*WHAT THE TASK REQUIRES*
Copy out all lines of the material below in which "values" occurs.

*DATA FOR REVIEW*
———
(* ===== verification/Collections.v ===== *)
(** * Maps with an order and secondary indexes

    A [BTreeMap] is a [gmap] whose entries are listed in the order of its keys,
    a [HashSet] a [gset] that is listed in the order of a hash map. The
    containers of the node keep their values in one map and list the keys of
    the values in further ones, by some part of the value: [index_ok] and
    [set_index_ok] say that such an index lists exactly what the map holds. *)

From S2P Require Import Prelude Election.

(** ** BTreeMap *)

Section btreemap.
Context {K V : Type} `{Countable K} (cmp : K -> K -> comparison).

Definition key_le (a b : K * V) : Prop := cmp a.1 b.1 <> Gt.

#[global] Instance key_le_dec a b : Decision (key_le a b).
Proof. unfold key_le. apply _. Defined.

(** [iter] *)
Definition btm_entries (m : gmap K V) : list (K * V) := merge_sort key_le (map_to_list m).

(** [first_key_value] and [last_key_value] *)
Definition btm_first (m : gmap K V) : option (K * V) := head (btm_entries m).
Definition btm_last (m : gmap K V) : option (K * V) := last (btm_entries m).

Lemma btm_entries_perm m : btm_entries m ≡ₚ map_to_list m.
Proof. apply merge_sort_Permutation. Qed.

Lemma elem_of_btm_entries m k v : (k, v) ∈ btm_entries m <-> m !! k = Some v.
Proof. by rewrite btm_entries_perm, elem_of_map_to_list. Qed.

Lemma btm_first_lookup m k v : btm_first m = Some (k, v) -> m !! k = Some v.
Proof. intros E%head_Some_elem_of. by apply elem_of_btm_entries. Qed.

Lemma btm_last_lookup m k v : btm_last m = Some (k, v) -> m !! k = Some v.
Proof. intros E%last_Some_elem_of. by apply elem_of_btm_entries. Qed.

Lemma btm_first_None m : btm_first m = None -> m = ∅.
Proof.
  unfold btm_first. intros E%head_None. apply map_to_list_empty_iff, Permutation_nil.
  by rewrite <- E, btm_entries_perm.
Qed.

Lemma btm_last_None m : btm_last m = None -> m = ∅.
Proof.
  unfold btm_last. intros E%last_None. apply map_to_list_empty_iff, Permutation_nil.
  by rewrite <- E, btm_entries_perm.
Qed.

(** What is needed of the order of the keys. *)
Record key_order : Prop := {
  ko_total : forall a b, cmp a b <> Gt \/ cmp b a <> Gt;
  ko_trans : forall a b c, cmp a b <> Gt -> cmp b c <> Gt -> cmp a c <> Gt;
}.

Lemma btm_entries_sorted m : key_order -> StronglySorted key_le (btm_entries m).
Proof.
  intros [Ht Htr]. assert (Transitive key_le) by (intros a b c; apply Htr).
  assert (Total key_le) by (intros a b; apply Ht). by apply StronglySorted_merge_sort.
Qed.

Lemma btm_first_least m k v k' v' :
  key_order -> btm_first m = Some (k, v) -> m !! k' = Some v' -> cmp k k' <> Gt.
Proof.
  intros Ho E Hk. pose proof (btm_entries_sorted m Ho) as Hs. apply elem_of_btm_entries in Hk. unfold btm_first in E.
  destruct (btm_entries m) as [|e l]; [done|]. injection E as ->. apply StronglySorted_inv in Hs as [_ Hall].
  apply elem_of_cons in Hk as [[= -> ->]|Hk]; [destruct (ko_total Ho k k); done|].
  rewrite Forall_forall in Hall. exact (Hall _ Hk).
Qed.

Lemma btm_last_greatest m k v k' v' :
  key_order -> btm_last m = Some (k, v) -> m !! k' = Some v' -> cmp k' k <> Gt.
Proof.
  intros Ho E Hk. pose proof (btm_entries_sorted m Ho) as Hs. apply elem_of_btm_entries in Hk. unfold btm_last in E.
  destruct (btm_entries m) as [|e l] using rev_ind; [done|]. rewrite last_snoc in E. injection E as ->.
  apply elem_of_app in Hk as [Hk|[= -> ->]%list_elem_of_singleton]; [|by destruct (ko_total Ho k k)].
  apply StronglySorted_app in Hs as (Hs & _ & _). apply (Hs (k', v') (k, v)); [done|by left].
Qed.
End btreemap.

Lemma Z_key_order : key_order Z.compare.
Proof. split; intros *; rewrite !Z.compare_ngt_iff; lia. Qed.

Definition desc (a b : Z) : comparison := Z.compare b a.

Lemma desc_key_order : key_order desc.
Proof. unfold desc. split; intros *; rewrite !Z.compare_ngt_iff; lia. Qed.

(** ** HashSet *)

Definition set_iter `{HashOrder} `{Countable A} (s : gset A) : list A := (hash_iter (gset_to_gmap () s)).*1.

Lemma set_iter_perm `{HL : HashOrderLaws} `{Countable A} (s : gset A) : set_iter s ≡ₚ elements s.
Proof.
  unfold set_iter. rewrite hash_iter_perm. apply NoDup_Permutation.
  - apply NoDup_fst_map_to_list.
  - apply NoDup_elements.
  - intros x. rewrite elem_of_elements, list_elem_of_fmap. split.
    + intros ([y []] & -> & [Hy _]%elem_of_map_to_list%lookup_gset_to_gmap_Some). done.
    + intros Hx. exists (x, ()). split; [done|]. by apply elem_of_map_to_list, lookup_gset_to_gmap_Some.
Qed.

Lemma elem_of_set_iter `{HL : HashOrderLaws} `{Countable A} (s : gset A) x : x ∈ set_iter s <-> x ∈ s.
Proof. by rewrite set_iter_perm, elem_of_elements. Qed.

(** ** Sorting *)

(** The stable sort of [sort_by]. *)
Fixpoint insert_by {A} (le : A -> A -> bool) (x : A) (l : list A) : list A :=
  match l with
  | [] => [x]
  | y :: l' => if le x y then x :: l else y :: insert_by le x l'
  end.
Definition sort_by {A} (le : A -> A -> bool) (l : list A) : list A := foldr (insert_by le) [] l.

Lemma insert_by_perm {A} (le : A -> A -> bool) x l : insert_by le x l ≡ₚ x :: l.
Proof. induction l as [|y l IH]; [done|]. cbn. case_match; [done|]. rewrite IH. constructor. Qed.
Lemma same_entries_fwd m m' root en :
  same_entries m m' -> m !! root = Some en -> exists en', m' !! root = Some en' /\ same_entry en en'.
Proof. intros Hs E. specialize (Hs root). rewrite E in Hs. inversion Hs; subst. eauto. Qed.

Lemma same_entries_bwd m m' root en' :
  same_entries m m' -> m' !! root = Some en' -> exists en, m !! root = Some en /\ same_entry en en'.
Proof. intros Hs E. specialize (Hs root). rewrite E in Hs. inversion Hs; subst. eauto. Qed.

Lemma same_entry_bucket en en' : same_entry en en' -> entry_bucket en' = entry_bucket en.
Proof. intros (_ & Hp & Hs). unfold entry_bucket. by rewrite Hp, (ss_behavior _ _ Hs). Qed.

Lemma same_entries_ok m m' : same_entries m m' -> entries_ok m -> entries_ok m'.
Proof.
  intros Hs Hok root en' E. destruct (same_entries_bwd _ _ _ _ Hs E) as (en & E0 & Er & Ep & [Sr Sc Sb So]).
  destruct (Hok _ _ E0) as [? ? ? K ?]. split; try congruence; [by apply So|]. intros h b. rewrite Sc. apply K.
Qed.

Lemma same_entries_router m m' router : same_entries m m' -> router_ok m router -> router_ok m' router.
Proof.
  intros Hs Hok h root. rewrite (Hok h root). split.
  - intros (en & E & Hc). destruct (same_entries_fwd _ _ _ _ Hs E) as (en' & E' & _ & _ & [_ Sc _ _]).
    exists en'. by rewrite Sc.
  - intros (en' & E' & Hc). destruct (same_entries_bwd _ _ _ _ Hs E') as (en & E & _ & _ & [_ Sc _ _]).
    exists en. by rewrite <- Sc.
Qed.

Lemma same_entries_buckets m m' buckets : same_entries m m' -> buckets_ok m buckets -> buckets_ok m' buckets.
Proof.
  intros Hs [Hl Hb]. split; [done|]. intros i b E. destruct (Hb i b E) as [Ho Hm]. split; [done|].
  intros x. rewrite Hm. split.
  - intros (en & E0 & Ep & Eb). destruct (same_entries_fwd _ _ _ _ Hs E0) as (en' & E' & Hse).
    exists en'. rewrite (same_entry_bucket _ _ Hse). destruct Hse as (_ & -> & _). done.
  - intros (en' & E' & Ep & Eb). destruct (same_entries_bwd _ _ _ _ Hs E') as (en & E0 & Hse).
    exists en. rewrite <- (same_entry_bucket _ _ Hse). destruct Hse as (_ & <- & _). done.
Qed.

Lemma same_entries_count m m' b : same_entries m m' -> count_of m' b = count_of m b.
Proof.
  intros Hs. unfold count_of. rewrite <- !size_dom. f_equal. apply set_eq. intros root. rewrite !elem_of_dom. split.
  - intros (en' & [E' Eb]%map_lookup_filter_Some). destruct (same_entries_bwd _ _ _ _ Hs E') as (en & E & _ & _ & Sh).
    exists en. apply map_lookup_filter_Some. split; [done|]. cbn in *. by rewrite <- (ss_behavior _ _ Sh).
  - intros (en & [E Eb]%map_lookup_filter_Some). destruct (same_entries_fwd _ _ _ _ Hs E) as (en' & E' & _ & _ & Sh).
    exists en'. apply map_lookup_filter_Some. split; [done|]. cbn in *. by rewrite (ss_behavior _ _ Sh).
Qed.

Lemma same_entries_counts m m' gone counts :
  same_entries m m' -> counts_ok m gone counts -> counts_ok m' gone counts.
Proof. intros Hs [Hl Hc]. split; [done|]. intros b. by rewrite Hc, (same_entries_count m m'). Qed.

Lemma same_entries_refl m : same_entries m m.
Proof. intros root. destruct (m !! root); constructor. split_and!; try done. Qed.
End invariant.

#[export] Hint Resolve same_shape_refl : core.

(** A change of status or bookkeeping only. *)
Lemma same_shape_intro e e' :
  el_qualified_root e' = el_qualified_root e -> el_winner e' = el_winner e ->
  el_candidate_blocks e' = el_candidate_blocks e -> el_votes e' ⊆ el_votes e ->
  el_tallies e' = el_tallies e -> el_final_tallies e' = el_final_tallies e -> el_behavior e' = el_behavior e ->
  same_shape e e'.
Proof. intros. split; try done. intros Hok. by apply (election_ok_same e). Qed.

Lemma voted_shape e t now : same_shape e (voted e t now).
Proof. apply same_shape_intro; by destruct t. Qed.
Lemma transition_time_shape e now : same_shape e (transition_time e now).
Proof. destruct (transition_time_state e now) as (x & -> & _). by apply same_shape_intro. Qed.
Lemma transition_active_shape e : same_shape e (transition_active e).
Proof. unfold transition_active. case_bool_decide; by apply same_shape_intro. Qed.
Lemma cancel_shape e : same_shape e (cancel e).
Proof. unfold cancel. destruct (negb _); by apply same_shape_intro. Qed.
Lemma force_confirm_shape e : same_shape e (force_confirm e).2.
Proof. unfold force_confirm. destruct (negb _); by apply same_shape_intro. Qed.
Lemma remove_votes_shape voters e : same_shape e (fold_left remove_vote voters e).
Proof.
  revert e. induction voters as [|v voters IH]; intros e; [done|]. cbn. eapply same_shape_trans; [|apply IH].
  apply same_shape_intro; try done. apply delete_subseteq.
Qed.

Section shapes.
Context `{HO : HashOrder} `{!HashOrderLaws HO}.

Lemma add_vote_shape e voter hash created received :
  contains_block e hash = true -> same_shape e (add_vote e voter hash created received).
Proof. intros. split; [..|apply election_step_ok; by constructor]; done. Qed.

Lemma update_tallies_shape e rw q :
  weights_ok rw -> election_ok e -> exists e', update_tallies e rw q = Some e' /\ same_shape e e'.
Proof.
  intros Hw Hok. destruct (has_ended (el_state e)) eqn:He; [exists e; unfold update_tallies; rewrite He; done|].
  destruct (update_tallies_ok rw q Hw e Hok He) as (e' & E & Hok' & [? ? ? ? ? ? ? ? ?]). exists e'. by split.
Qed.
End shapes.

Create HintDb aec.
#[export] Hint Resolve voted_shape transition_time_shape transition_active_shape cancel_shape force_confirm_shape
  remove_votes_shape : aec.

(** ** Operations that change elections in place *)

Section in_place.
Context (known : Block -> Prop) (gone : list Entry).
#[local] Abbreviation aec_inv := (aec_inv known gone).

Lemma aec_same a a' :
  aec_inv a -> same_entries (rc_by_root (aec_roots a)) (rc_by_root (aec_roots a')) ->
  rc_buckets (aec_roots a') = rc_buckets (aec_roots a) ->
  rc_vote_router (aec_roots a') = rc_vote_router (aec_roots a) ->
  aec_count_by_behavior a' = aec_count_by_behavior a -> aec_stopped a' = aec_stopped a ->
  rcc_ok (aec_recently_confirmed a') -> aec_inv a'.
Proof.
  intros [E B R U S] Hs Eb Er Ec Es Hr. split; [by eapply same_entries_ok| |done| |].
  - rewrite Eb. by eapply same_entries_buckets.
  - rewrite Es, Er, Ec. intros [? ?]%U. split; [by eapply same_entries_router|by eapply same_entries_counts].
  - rewrite Es. intros [Hst Hg]%S. split; [|done]. apply map_eq. intros root. specialize (Hs root). rewrite Hst, lookup_empty in Hs.
    inversion Hs. by rewrite lookup_empty.
Qed.

Lemma notify_ok ev a : aec_inv a -> aec_inv (aec_notify ev a).
Proof. intros Hok. by apply (aec_same a); try apply Hok; try apply same_entries_refl. Qed.

Lemma same_entries_alter root f m :
  (forall en, m !! root = Some en -> same_shape (en_election en) (f (en_election en))) ->
  same_entries m (alter (fun en => mkEntry (en_root en) (f (en_election en)) (en_priority en)) root m).
Proof.
  intros Hf r. destruct (decide (r = root)) as [->|Hne].
  - rewrite lookup_alter_eq. destruct (m !! root) eqn:E; cbn; constructor. split_and!; try done. by apply Hf.
  - rewrite lookup_alter_ne by done. apply same_entries_refl.
Qed.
———
*WRITTEN ANSWER*
    containers of the node keep their values in one map and list the keys of
    the values in further ones, by some part of the value: [index_ok] and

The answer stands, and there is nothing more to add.